(** While the blocks fit, the codec has emitted the complete ones and holds the last. *)
Lemma multiline_trace out cs b evs (g := blocks out) :
  trace out cs b evs → fits g →
  ∃ c flags, cs = [c] ∧ block_state (snd g) (o + total_len (concat (fst g))) c ∧
    length flags = length (fst g) ∧ evs = block_events flags o (fst g) ∧
    (uncut out → b = false ∧ Forall (eq false) flags).
Proof.
  intros Ht. subst g. revert Ht.
  induction 1 as [|out cs b evs _ IH|out cs b evs x now cs' es _ IH Hrun]; intros Hfit.
  - exists (NewCodecMultiline f o now0), []. split; [done|]. cbn [grouping fst snd concat]. rewrite total_len_nil, Z.add_0_r.
    split; [apply new_block|]. done.
  - destruct (IH Hfit) as (c & flags & -> & Hb & Hrest). exists (Meter c), flags. split; [done|]. split; [by apply meter_block|done].
  - destruct (fits_snoc out x Hfit) as [Hfit' Hx]. destruct (IH Hfit') as (c & flags & -> & Hb & Hlen & -> & Hcut).
    set (g := blocks out) in *. set (p := (o + total_len (concat (fst g)))%Z) in *.
    destruct (event_block _ _ _ now x _ Hb (HM _) Hx) as (c' & He & Hb').
    replace (p + total_len (snd g))%Z with (o + total_len out)%Z in He by (unfold p, g; rewrite (blocks_len out); lia).
    revert Hrun. cbn [chain feed em_start em_end em_text]. change (@Event _ multiline_codec) with (@multiline_Event regex MatchString).
    rewrite He. intros [= <- <-]. rewrite !app_nil_r.
    destruct (step_events (b || snd x) (what f) (M (strip_eol x)) (snd g) x p) as (fl & Hl & Hes & Hfl).
    exists c', (flags ++ fl). rewrite grouping_snoc. fold g. cbv zeta. cbn [fst snd]. split; [done|].
    split; [by rewrite concat_app, total_len_app, Z.add_assoc|]. rewrite !length_app, Hlen, Hl. split; [done|].
    rewrite block_events_app by done. split; [by rewrite Hes|].
    unfold uncut. rewrite Forall_app, Forall_singleton. intros [Hu Hx0]. destruct (Hcut Hu) as [-> Hflags]. rewrite Hx0 in *.
    split; [by destruct (block_emits _ _)|by apply Forall_app].
Qed.

End Sent.
End Multiline.

(** C5. A file that only grows, harvested from an offset [o] with the multiline codec
    (no timeout) while the output is ready: however the reads are chunked and
    whatever checks, ends of file and errors come between, each read ends, and the
    lines read are the reference cut of the bytes from [o] on.  While no block
    reaches the limit, the events sent are the complete blocks of the documented
    grouping of those lines, in order, each with its own start and end offset in
    the file; none is marked as cut when no line was; and the offset kept for
    resuming is where the block that is still pending starts, so that its lines
    are read again after a restart.  Cutting and grouping the file anew from the end
    of any of these events gives the remaining blocks and the same pending one. *)
Theorem harvester_multiline {FI CF regex : Type} {Hhost : Host FI} {Henv : Env} {content : nat → text}
    {Hgrow : GrowingFile FI content} (Compile : text → option regex) (MatchString : regex → text → bool)
    (Encode : attrs → option text) (general : General) (streamConfig : StreamConfig CF)
    sp ps match_ w mx fac s path info o now tz h0 h1 name unused (f : CF) new_codec fuel n
    (mlb := MaxLineBytes general) (group := grouping (what fac) (fun x => selected Compile MatchString ps match_ (strip_eol x)) []) :
  NewMultilineCodecFactory Compile sp ps match_ w 0 mx = Ret (inr fac) → (0 < sp)%Z → (0 ≤ mx)%Z →
  sc_Codecs streamConfig = [mkCodecStub name unused (Some f)] → (∀ f o now, new_codec f o now = NewCodecMultiline fac o now) →
  (0 < LineBufferBytes general)%Z → (0 < mlb)%Z → (0 ≤ o ≤ zlen (content O))%Z → fuel ≠ 0 →
  NewHarvester (FI := FI) streamConfig new_codec (Some (s, path, info)) o now tz = Ret h0 →
  start_harvest general h0 = Ret (None, h1) →
  ∃ e h out rest (t := content (fd_tick (h_fd h))) (g := group out),
    read_n (H := Codec_multiline MatchString) Encode general streamConfig fuel n h1 = Ret (e, h) ∧
    cut_into mlb (drop (Z.to_nat o) t) out rest ∧ h_offset h = (o + total_len out)%Z ∧
    (fits fac g → ∃ flags, length flags = length (fst g) ∧ (uncut out → Forall (eq false) flags) ∧
       h_output h = block_events Encode general streamConfig (Some s) path tz flags o (fst g) ∧
       codecTeardown (H := Codec_multiline MatchString) h = Ret ((o + total_len (concat (fst g)))%Z, h)) ∧
    ∀ bs1 bs2, fst g = bs1 ++ bs2 → ∃ out2 (p := (o + total_len (concat bs1))%Z),
      block_emits o (fst g) = block_emits o bs1 ++ block_emits p bs2 ∧
      cut_into mlb (drop (Z.to_nat p) t) out2 rest ∧ group out2 = (bs2, snd g).
Proof.
  intros Hfac Hsp Hmx0 Hcs Hnew Hsz Hmx Ho Hf H0 H1.
  destruct (NewMultilineCodecFactory_ok Compile MatchString _ _ _ _ _ _ _ Hfac Hsp Hmx0) as ([Hmax _] & Hpats & HM).
  set (cs0 := [NewCodecMultiline fac o now]).
  assert (Hbuild : build_codecs streamConfig new_codec o now = Ret cs0) by (unfold build_codecs; rewrite Hcs; simpl; by rewrite Hnew).
  destruct (harvest_run (H := Codec_multiline MatchString) Encode general streamConfig cs0 s path info o now tz h0 h1 new_codec fuel n)
    as (e & h & out & nx & Hr & Hh); try done.
  { by apply multiline_feedable. }
  destruct (harvested_cut _ _ _ _ _ _ _ _ _ _ _ Hmx Hh) as (rest & Hcut & Hres).
  pose proof Hh as [_ _ _ _ _ Hoff (b & Htr & _) _ _].
  exists e, h, out, rest. split; [done|]. split; [done|]. split; [done|]. split.
  - intros Hfit. edestruct (multiline_trace MatchString fac) as (c & flags & Hc & Hb & Hlen & Hev & Hun); [exact HM|done|done|exact Htr|exact Hfit|].
    exists flags. split; [done|]. split; [apply Hun|]. split; [done|]. unfold codecTeardown. monad. rewrite Hc. simpl.
    by rewrite (bs_last _ _ _ _ Hb).
  - intros bs1 bs2 Hbs. exists (drop (length (concat bs1)) out). split; [by rewrite Hbs, block_emits_app|].
    pose proof (grouping_concat (what fac) (fun x => selected Compile MatchString ps match_ (strip_eol x)) [] out) as Hcat.
    fold group in Hcat. rewrite Hbs, concat_app, <-app_assoc in Hcat. cbn [app] in Hcat. split.
    + apply (Hres (concat bs1)). assert (Ht : take (length (concat bs1)) out = concat bs1) by (rewrite <-Hcat; apply take_app_length).
      rewrite <-Ht at 1. symmetry. apply take_drop.
    + by apply (grouping_resume (what fac) _ [] out bs1 bs2).
Qed.

(** ** A concrete file

    Lines that start with a space continue the line before; the second line is
    longer than the limit of eight bytes. *)
Definition multiline_log : text :=
  bytes_of "one" ++ [newline] ++ bytes_of "too long line" ++ [newline] ++ bytes_of "x" ++ [newline].

#[local] Instance multiline_host : Host Z := growing_host multiline_log.
#[local] Instance multiline_growing : GrowingFile Z (growing_content multiline_log) := growing_grows multiline_log.
#[local] Instance text_codec : Codec (@CodecMultiline text) := Codec_multiline starts_with.

Definition space_factory : @CodecMultilineFactory text :=
  match NewMultilineCodecFactory Some 10485760 [bytes_of " "] [] (bytes_of "previous") 0 0 with
  | Ret (inr f) => f
  | _ => mkMultilineFactory noPatterns WhatPrevious 0 0
  end.

Definition multiline_start : outcome (option harvest_error * Harvester (@CodecMultiline text) Z) :=
  match NewHarvester (FI := Z) example_stream (fun _ o now => NewCodecMultiline space_factory o now) (Some (7%positive, bytes_of "/log", 0%Z)) 0 0 [] with
  | Ret h0 => start_harvest example_general h0
  | _ => Panic
  end.

Lemma harvester_multiline_witness :
  match multiline_start with
  | Ret (None, h1) =>
      ∃ e h out rest (t := growing_content multiline_log (fd_tick (h_fd h)))
        (group := grouping (what space_factory) (fun x => selected Some starts_with [bytes_of " "] [] (strip_eol x)) []) (g := group out),
        read_n example_Encode example_general example_stream 1 9 h1 = Ret (e, h) ∧
        cut_into 8 (drop (Z.to_nat 0) t) out rest ∧ h_offset h = (0 + total_len out)%Z ∧
        (fits space_factory g → ∃ flags, length flags = length (fst g) ∧ (uncut out → Forall (eq false) flags) ∧
           h_output h = block_events example_Encode example_general example_stream (Some 7%positive) (bytes_of "/log") [] flags 0 (fst g) ∧
           codecTeardown h = Ret ((0 + total_len (concat (fst g)))%Z, h)) ∧
        ∀ bs1 bs2, fst g = bs1 ++ bs2 → ∃ out2 (p := (0 + total_len (concat bs1))%Z),
          block_emits 0 (fst g) = block_emits 0 bs1 ++ block_emits p bs2 ∧
          cut_into 8 (drop (Z.to_nat p) t) out2 rest ∧ group out2 = (bs2, snd g)
  | _ => False
  end.
Proof.
  assert (Hs : match multiline_start with Ret (None, _) => True | _ => False end) by (vm_compute; exact I).
  unfold multiline_start in *.
  destruct (NewHarvester _ _ _ _ _ _) as [h0| |] eqn:E0; [|done..].
  destruct (start_harvest example_general h0) as [[[e|] h1]| |] eqn:E1; [done| |done..].
  exact (harvester_multiline Some starts_with example_Encode example_general example_stream 10485760 [bytes_of " "] [] (bytes_of "previous") 0
    space_factory _ _ _ _ _ _ _ _ _ _ _ _ 1 9 eq_refl eq_refl ltac:(discriminate) eq_refl (fun _ _ _ => eq_refl)
    eq_refl eq_refl (conj (Z.le_refl 0) (Z.le_refl 0)) ltac:(discriminate) E0 E1).
Defined.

==========

▸ BRIEF
Starting at the line with "resuming is where" and ending at the line with "(0 < LineBufferBytes", print each line of the listing above exactly, with no other lines.

▸ SOLUTION FOR THIS TASK
    resuming is where the block that is still pending starts, so that its lines
    are read again after a restart.  Cutting and grouping the file anew from the end
    of any of these events gives the remaining blocks and the same pending one. *)
Theorem harvester_multiline {FI CF regex : Type} {Hhost : Host FI} {Henv : Env} {content : nat → text}
    {Hgrow : GrowingFile FI content} (Compile : text → option regex) (MatchString : regex → text → bool)
    (Encode : attrs → option text) (general : General) (streamConfig : StreamConfig CF)
    sp ps match_ w mx fac s path info o now tz h0 h1 name unused (f : CF) new_codec fuel n
    (mlb := MaxLineBytes general) (group := grouping (what fac) (fun x => selected Compile MatchString ps match_ (strip_eol x)) []) :
  NewMultilineCodecFactory Compile sp ps match_ w 0 mx = Ret (inr fac) → (0 < sp)%Z → (0 ≤ mx)%Z →
  sc_Codecs streamConfig = [mkCodecStub name unused (Some f)] → (∀ f o now, new_codec f o now = NewCodecMultiline fac o now) →
  (0 < LineBufferBytes general)%Z → (0 < mlb)%Z → (0 ≤ o ≤ zlen (content O))%Z → fuel ≠ 0 →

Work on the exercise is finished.